Por Andreas Rinke
BERLIM (Reuters) – Cinco países da União Europeia estão pedindo um imposto extraordinário sobre os lucros das empresas de energia em reação ao aumento dos preços dos combustíveis devido à guerra no Irã, de acordo com uma carta de ministros das finanças à Comissão Europeia vista pela Reuters neste sábado.
Os ministros das finanças da Alemanha, Itália, Espanha, Portugal e Áustria fizeram o apelo conjunto a um imposto à escala da UE numa carta datada de sexta-feira. Tal medida poderia ajudar a financiar o alívio aos consumidores face aos elevados preços da energia e ser um sinal de que “estamos unidos e somos capazes de agir”, afirmaram.
“Isso tornaria possível financiar o alívio temporário, especialmente para os consumidores, e conter o aumento da inflação, sem colocar encargos adicionais nos orçamentos públicos”, escreveram os ministros.
“Também enviaria uma mensagem clara de que aqueles que lucram com as consequências da guerra devem fazer a sua parte para aliviar o fardo do público em geral”, afirmaram.
Os preços do petróleo e do gás dispararam desde que os ataques EUA-Israelenses ao Irão começaram em 28 de Fevereiro, criando um choque de preços semelhante à crise energética que a Europa atravessou depois de a Rússia ter invadido a Ucrânia em 2022 – embora os países da UE estejam agora a obter mais energia a partir de fontes renováveis.
CARTA DESTACA ‘DISTORÇÕES DE MERCADO’
Na carta, dirigida ao Comissário Europeu para o Clima, Wopke Hoekstra, os ministros apontaram para um imposto de emergência semelhante em 2022 para fazer face aos elevados preços da energia.

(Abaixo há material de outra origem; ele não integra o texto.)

(* ===== verification/Engine.v ===== *)
(** * The DHT core engine

    [DhtCoreEngine] of [src/dht/core_engine.rs]: queries over the routing
    table, touches and publications, and admission of peers with IP
    diversity, trust and staleness rules.  An operation runs under one
    acquisition of the table's lock and reads the clock once; [None] is a
    panic.  The order in which the addresses of a candidate are checked is
    that of a hash set ([HashOrder]). *)

From Stdlib Require Import SpecFloat.
From stdpp Require Import prelude sorting gmap.
From S2P Require Import Prelude Float Keys Ip Address PeerRecord SignedAddress NodeInfo KBucket RoutingTable Diversity.

(** ** Data *)

Inductive RoutingTableEvent :=
  | PeerAdded (p : PeerId)
  | PeerRemoved (p : PeerId)
  | KClosestPeersChanged (old new : list PeerId).

(** [Admitted_] is the source's [Admitted]. *)
Inductive AdmissionResult `{TransportLib} :=
  | Admitted_ (events : list RoutingTableEvent)
  | StaleRevalidationNeeded (candidate : NodeInfo) (candidate_ips : list IpAddr)
      (candidate_bucket_idx : nat) (stale_peers : list (PeerId * nat)).

Inductive PeerSwapReason := BucketIpDiversity | CloseGroupIpDiversity | LowTrust.

Record PlannedPeerSwap := mk_swap {
  swap_peer : PeerId;
  swap_reason : PeerSwapReason;
  evicted_trust_score : option spec_float;
  swap_score_threshold : option spec_float;
}.

Record RoutingTableStats := mk_stats {
  total_peers : nat;
  bucket_counts : list nat;
  stale_peer_count : nat;
}.

Inductive EngineError := KValueTooSmall (k : nat) | SwapThresholdOutOfRange (t : spec_float).

Inductive AdmissionError :=
  | AddingSelf
  | NothingStorable
  | MulticastOrUnspecified
  | LoopbackRejected
  | InsertingSelf
  | IpDiversity (x : DiversityExceeded)
  | BucketAtCapacity (len max : nat)
  | InsertFailed (x : AddNodeError)
  | StillAtCapacity.

#[export] Instance RoutingTableEvent_eq_dec : EqDecision RoutingTableEvent.
Proof. solve_decision. Defined.
#[export] Instance AdmissionError_eq_dec : EqDecision AdmissionError.
Proof. solve_decision. Defined.
#[export] Instance AdmissionResult_eq_dec `{TransportLib} : EqDecision AdmissionResult.
Proof. solve_decision. Defined.

(** What an admission returns, next to the table it leaves behind. *)
Abbreviation Admission := (option (result AdmissionResult AdmissionError * KademliaRoutingTable)).

(** Nanoseconds: 15 minutes. *)
Definition LIVE_THRESHOLD : Z := 900 * 10 ^ 9.


Definition planned (p : PeerId) (reason : PeerSwapReason) : PlannedPeerSwap :=
  {| swap_peer := p; swap_reason := reason; evicted_trust_score := None; swap_score_threshold := None |}.
Definition trust_based (p : PeerId) (score threshold : spec_float) : PlannedPeerSwap :=
  {| swap_peer := p; swap_reason := LowTrust; evicted_trust_score := Some score;
     swap_score_threshold := Some threshold |}.

Definition planned_swaps_contain (swaps : list PlannedPeerSwap) (p : PeerId) : bool :=
  existsb (λ s, bool_decide (swap_peer s = p)) swaps.

Section engine.
Context `{TL : TransportLib}.
Implicit Types (e : DhtCoreEngine) (t : KademliaRoutingTable) (node : NodeInfo) (now : Instant).

Definition with_table e t : DhtCoreEngine :=
  {| engine_node_id := engine_node_id e; routing_table := t; k_value := k_value e;
     ip_diversity_config := ip_diversity_config e; allow_loopback := allow_loopback e;
     swap_threshold := swap_threshold e; live_threshold := live_threshold e; shutdown := shutdown e |}.

Definition engine_new (self : PeerId) (k : nat) (loopback : bool) (threshold : spec_float) now
    : result DhtCoreEngine EngineError :=
  if (k <? 4)%nat then Err (KValueTooSmall k)
  else if negb (SFleb f64_zero threshold && SFltb threshold f64_one) || bool_decide (threshold = S754_nan)
  then Err (SwapThresholdOutOfRange threshold)
  else Ok {| engine_node_id := self; routing_table := table_new self k now; k_value := k;
             ip_diversity_config := diversity_default; allow_loopback := loopback;
             swap_threshold := threshold; live_threshold := LIVE_THRESHOLD; shutdown := false |}.

Definition set_ip_diversity_config e (c : IPDiversityConfig) : DhtCoreEngine :=
  {| engine_node_id := engine_node_id e; routing_table := routing_table e; k_value := k_value e;
     ip_diversity_config := c; allow_loopback := allow_loopback e;
     swap_threshold := swap_threshold e; live_threshold := live_threshold e; shutdown := shutdown e |}.

Definition signal_shutdown e : DhtCoreEngine :=
  {| engine_node_id := engine_node_id e; routing_table := routing_table e; k_value := k_value e;
     ip_diversity_config := ip_diversity_config e; allow_loopback := allow_loopback e;
     swap_threshold := swap_threshold e; live_threshold := live_threshold e; shutdown := true |}.

(** ** Queries *)

Definition is_stale e now node : bool := elapsed_exceeds now (last_seen node) (live_threshold e).

Definition stale_k_closest e now : list PeerId :=
  id <$> List.filter (is_stale e now) (find_closest_nodes (routing_table e) (engine_node_id e) (k_value e)).

(** The random bytes are those of [PeerId::random()]. *)
Definition generate_random_key_for_bucket e (random : PeerId) (bucket_idx : nat) : option DhtKey :=
  if (KADEMLIA_BUCKET_COUNT <=? bucket_idx)%nat then None
  else
    let byte_idx := (bucket_idx / 8)%nat in
    let bit_idx := (7 - Z.of_nat (bucket_idx mod 8)%nat)%Z in
    let leading := Z.shiftl 1 bit_idx in
    let below_mask := ((leading - 1) mod 256)%Z in
    let at_idx := Z.lor leading (Z.land (nth byte_idx (key_bytes random) 0%Z) below_mask) in
    let distance := replicate byte_idx 0%Z ++ at_idx :: drop (S byte_idx) (key_bytes random) in
    Some (key_of_bytes (xor_bytes (key_bytes (engine_node_id e)) distance)).

Definition routing_table_size e : nat := node_count (routing_table e).

Definition remove_node_by_id e (p : PeerId) : option (list RoutingTableEvent * DhtCoreEngine) :=
  let t := routing_table e in
  match find_node_by_id t p with
  | None => Some ([], e)
  | Some _ =>
      let k_before := k_closest_ids t (k_value e) in
      t ← table_remove_node t p;
      let k_after := k_closest_ids t (k_value e) in
      Some (PeerRemoved p :: (if bool_decide (k_before = k_after) then []
                              else [KClosestPeersChanged k_before k_after]), with_table e t)
  end.

Definition find_nodes e (key : DhtKey) (count : nat) : list NodeInfo :=
  find_closest_nodes (routing_table e) key count.
Definition find_nodes_with_publish_seq e (key : DhtKey) (count : nat) : list (NodeInfo * N) :=
  find_closest_nodes_with_publish_seq (routing_table e) key count.

Definition find_nodes_with_self e (key : DhtKey) (count : nat) now : list NodeInfo :=
  let candidates := find_closest_nodes (routing_table e) key count in
  let self_info := {| id := engine_node_id e; naddresses := []; naddress_types := []; last_seen := now |} in
  let self_dist := xor_distance (engine_node_id e) key in
  let pos := default (length candidates)
    (position (λ n, ltb self_dist (xor_distance (id n) key)) candidates) in
  take count (take pos candidates ++ self_info :: drop pos candidates).

Definition get_node_addresses e (p : PeerId) : list MultiAddr :=
  from_option naddresses [] (find_node_by_id (routing_table e) p).
Definition get_node_addresses_typed e (p : PeerId) : list (MultiAddr * AddressType) :=
  from_option (λ n, imap (λ i addr, (addr, address_type_at n i)) (naddresses n)) []
    (find_node_by_id (routing_table e) p).
Definition node_last_seen_elapsed e (p : PeerId) now : option Z :=
  (λ n, Z.max 0 (now - last_seen n)) <$> find_node_by_id (routing_table e) p.
Definition has_node e (p : PeerId) : bool := bool_decide (is_Some (find_node_by_id (routing_table e) p)).

Definition routing_table_stats e now : RoutingTableStats :=
  let counts := (λ b, length (get_nodes b)) <$> buckets (routing_table e) in
  {| total_peers := sum_list counts; bucket_counts := counts;
     stale_peer_count := length (List.filter (is_stale e now) (all_nodes (routing_table e))) |}.

(** ** Touches and publications *)

Definition engine_touch_node e (p : PeerId) (address : option MultiAddr) now : option (bool * DhtCoreEngine) :=
  '(r, t) ← touch_node (routing_table e) p address Unverified now; Some (r, with_table e t).

(** The read lock is released before the write lock is taken: [interfere] is
    what other tasks do to the table in between. *)
Definition engine_touch_node_typed e (p : PeerId) (address : option MultiAddr) (ty : AddressType)
    (interfere : KademliaRoutingTable → KademliaRoutingTable) now now' : option (bool * DhtCoreEngine) :=
  '(fast, t) ← try_touch_last_seen (routing_table e) p address ty now;
  match fast with
  | Some r => Some (r, with_table e t)
  | None => '(r, t) ← touch_node (interfere t) p address ty now'; Some (r, with_table e t)
  end.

“Dadas as actuais distorções do mercado e restrições fiscais, a Comissão Europeia deveria desenvolver rapidamente um instrumento de contribuição semelhante a nível da UE, assente numa base jurídica sólida”, escreveram.
Um porta-voz da Comissão da UE confirmou ter recebido a carta e que a estava a avaliar.

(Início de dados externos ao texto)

Lemma touch_each_spec k t p l now :
  table_wf k t → ∃ t', touch_each t p l now = Some t' ∧ table_wf k t' ∧ node_id t' = node_id t ∧
    ∀ q, member t' q ↔ member t q.
Proof.
  revert t. induction l as [|[a ty] l IH]; intros t Hwf; cbn [touch_each]; [eauto|].
  destruct (touch_node_wf k t p (Some a) ty now Hwf) as (f & t1 & Hop & Hwf1).
  destruct (touch_node_member k t p _ _ _ _ _ Hwf Hop) as [Hid1 Hmem1]. rewrite Hop. cbn [mbind option_bind].
  destruct (IH t1 Hwf1) as (t' & -> & Hwf' & Hid' & Hmem'). exists t'. split_and!; [done..|congruence|].
  intros q. by rewrite Hmem', Hmem1.
Qed.

Lemma table_add_node_cases k t node now :
  table_wf k t → ¬ member t (id node) →
  (∃ x, table_add_node t node now = Some (Err x, t)) ∨
  (∃ t', table_add_node t node now = Some (Ok tt, t') ∧ table_wf k t' ∧ node_id t' = node_id t ∧
     ∀ q, member t' q ↔ member t q ∨ q = id node).
Proof.
  intros Hwf Hm. destruct (table_add_node_wf k t node now Hwf) as (r & t' & Hop & Hwf').
  destruct r as [[]|x]; [right|left; exists x; by rewrite <- (table_add_node_err k t node now x t' Hwf Hop) at 2].
  pose proof Hop as Hop'. unfold table_add_node in Hop'. rewrite (not_member_unpublished k t _ Hwf Hm) in Hop'.
  destruct (get_bucket_index t (id node)) as [i|] eqn:Hi; [|done].
  destruct (table_bucket_at _ _ _ _ Hwf Hi) as (b & Hb & Hbwf & _). rewrite Hb in Hop'. cbn [mbind option_bind] in Hop'.
  destruct (bucket_add_node_spec b node now Hbwf) as [Hno Hyes].
  assert (Hni : id node ∉ id <$> nodes b) by (intros Hin; apply Hm; by eapply bucket_member).
  destruct (decide (Exists (λ a, is_storable a = true) (naddresses node))) as [Hex|Hnex].
  2:{ rewrite Hno in Hop'; [done|]. intros a Ha. destruct (is_storable a) eqn:Hs; [|done].
      destruct Hnex. apply Exists_exists. eauto. }
  apply Exists_exists in Hex. pose proof (bucket_size _ Hbwf) as Hsize.
  destruct (decide (length (nodes b) < max_size b)) as [Hlt|Hge].
  2:{ destruct (Hyes Hex) as [Hfull _]. rewrite Hfull in Hop'; [done|done|lia]. }
  destruct (table_add_node_room k t node now i b Hwf Hm Hi Hb Hlt Hex) as (t1 & b1 & n1 & Hop1 & H1 & H2 & H3 & _).
  exists t1. split_and!; done.
Qed.

Lemma admit_unchecked_spec k e t node now ips allow :
  table_wf k t → (∀ ip, ip ∈ ips → ip_is_loopback ip = true) → admits k e now t node ips allow (admit_unchecked e t node now).
Proof.
  intros Hwf Hips. unfold admit_unchecked, admits. destruct (find_node_by_id t (id node)) as [n|] eqn:Hf.
  - assert (Hm : member t (id node)) by (apply (member_find k); [done|by rewrite Hf]).
    destruct (touch_each_spec k t (id node) (typed_addresses node) now Hwf) as (t' & -> & Hwf' & Hid & Hmem).
    cbn [mbind option_bind]. eexists _, t'. split_and!; [done..|]. apply outcome_updated; [done..|].
    by apply (k_closest_members k).
  - assert (Hm : ¬ member t (id node)).
    { intros Hm. apply (member_find k) in Hm as [? Hm]; [|done]. by rewrite Hf in Hm. }
    destruct (table_add_node_cases k t node now Hwf Hm) as [[x Hop]|(t' & Hop & Hwf' & Hid & Hmem)];
      rewrite Hop; cbn [mbind option_bind].
    + eexists _, t. split_and!; [done..|]. by constructor.
    + eexists _, t'. split_and!; [done..|]. constructor. constructor; [done| |].
      * exists []. split_and!; [done|constructor| |].
        -- intros q Hq. by apply not_elem_of_nil in Hq.
        -- intros q. rewrite Hmem, elem_of_nil. tauto.
      * intros i b b' ip _ _ _ Hip Hl. rewrite (Hips ip Hip) in Hl. done.
Qed.

(** The swaps planned for the close group concern members. *)
Lemma plan_close_sound k e now t bucket_swaps node ips close_swaps :
  table_wf k t →
  plan_close_swaps trust e now (find_closest_nodes t (engine_node_id e) (k_value e)) bucket_swaps node ips = Ok close_swaps →
  ∀ s, s ∈ close_swaps → swap_peer s ≠ id node ∧ evictable e now t node ips (swap_peer s).
Proof.
  intros Hwf. unfold plan_close_swaps. destruct (candidate_in_close _ _ _ _).
  2:{ intros [= <-] s Hs. by apply not_elem_of_nil in Hs. }
  destruct (hyp_close_spec e k t (engine_node_id e) (k_value e) bucket_swaps node Hwf) as [Hnd Hall].
  intros (new & -> & Hnew)%(plan_swaps_sound trust); [|done]. cbn [app]. intros s Hs.
  destruct (Hnew s Hs) as (_ & n & Hid & Hev). rewrite <- Hid. split; [by destruct Hev|].
  exists n. split_and!; [|done|left; eauto]. apply Hall; by destruct Hev.
Qed.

“De um modo mais geral, a Comissão está a trabalhar em estreita colaboração com os Estados-membros em possíveis medidas políticas específicas em resposta à actual crise energética que a Europa enfrenta”, disse o porta-voz.

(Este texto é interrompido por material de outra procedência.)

(** [handle_peer_connected]: [addresses] is what [peer_info] knows. *)
Definition handle_peer_connected (node_id : PeerId) (user_agent : string) (known : option (list MultiAddr))
    (trust : PeerId → spec_float) (now : Instant) : task Maintained :=
  let addresses := List.filter is_dialable (default [] known) in
  let discovered := task_step (λ s, sent s (DhtPeerDiscovered node_id node_id)) Finished in
  match addresses with
  | [] => Finished
  | _ =>
      if negb (is_dht_participant user_agent) then discovered
      else
        let node := {| id := node_id; naddresses := addresses; naddress_types := observed_type <$> addresses; last_seen := now |} in
        Act (λ s, (admit_peer trust node now s).2) (λ s,
          match (admit_peer trust node now s).1 with
          | Some (Ok (Admitted_ events)) => broadcast_routing_events events discovered
          | Some (Ok (StaleRevalidationNeeded candidate ips idx stale)) =>
              task_step (λ s, with_spawned s (spawned s ++ [mk_revalidation candidate ips idx stale])) discovered
          | Some (Err _) => discovered
          | None => Finished
          end)
  end.

(** [PeerDisconnected] in the event handler. *)
Definition handle_peer_disconnected p : task Maintained := task_step (λ s, sent s (DhtPeerDisconnected p)) Finished.

(** ** Revalidation *)

(** The end of a revalidation: the slot, then the permit. *)
Definition release (idx : nat) (t : task Maintained) : task Maintained :=
  task_step (λ s, with_active s (bucket_revalidation_active s ∖ {[idx]}) (pings s))
    (task_step (λ s, with_permits s (S (revalidation_permits s))) t).

(** Evict those who did not answer and try the candidate again, under one
    acquisition of the lock; the events are lost when the candidate is
    refused.  [cut] is the number of evictions after which the shutdown drops
    the task. *)
Definition retry_admission (trust : PeerId → spec_float) (r : Revalidation) (evicted : list PeerId) (cut : option nat)
    (now : Instant) s : option (list RoutingTableEvent) * Maintained :=
  match cut with
  | Some n =>
      let '(events, s) := evict_each (take n evicted) s in (None, dropped s events)
  | None =>
      let '(events, s) := evict_each evicted s in
      match re_evaluate_admission trust (dht s) (candidate r) (candidate_ips r) now with
      | Some (Ok more, e) => (Some (events ++ more), committed s e more)
      | Some (Err _, e) => (None, dropped (committed s e []) events)
      | None => (None, crashed (dropped s events))
      end
  end.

A carta não forneceu detalhes sobre o nível de imposto sobre lucros inesperados que os ministros estavam propondo, ou sobre quais empresas deveriam recair.
A Associação Alemã de Combustíveis e Energia, que representa refinarias e postos de gasolina, disse que a impressão de que as empresas estavam lucrando injustificadamente era imprecisa e que não havia justificativa para um imposto extraordinário.
“Nosso principal objetivo é manter o fornecimento de combustíveis e combustíveis para motores na Alemanha sob condições cada vez mais difíceis”, afirmou em comunicado enviado por e-mail.
O chefe de energia do bloco disse na terça-feira que estava considerando reviver as medidas de crise energética usadas em 2022, incluindo propostas para reduzir as tarifas da rede e os impostos sobre a eletricidade.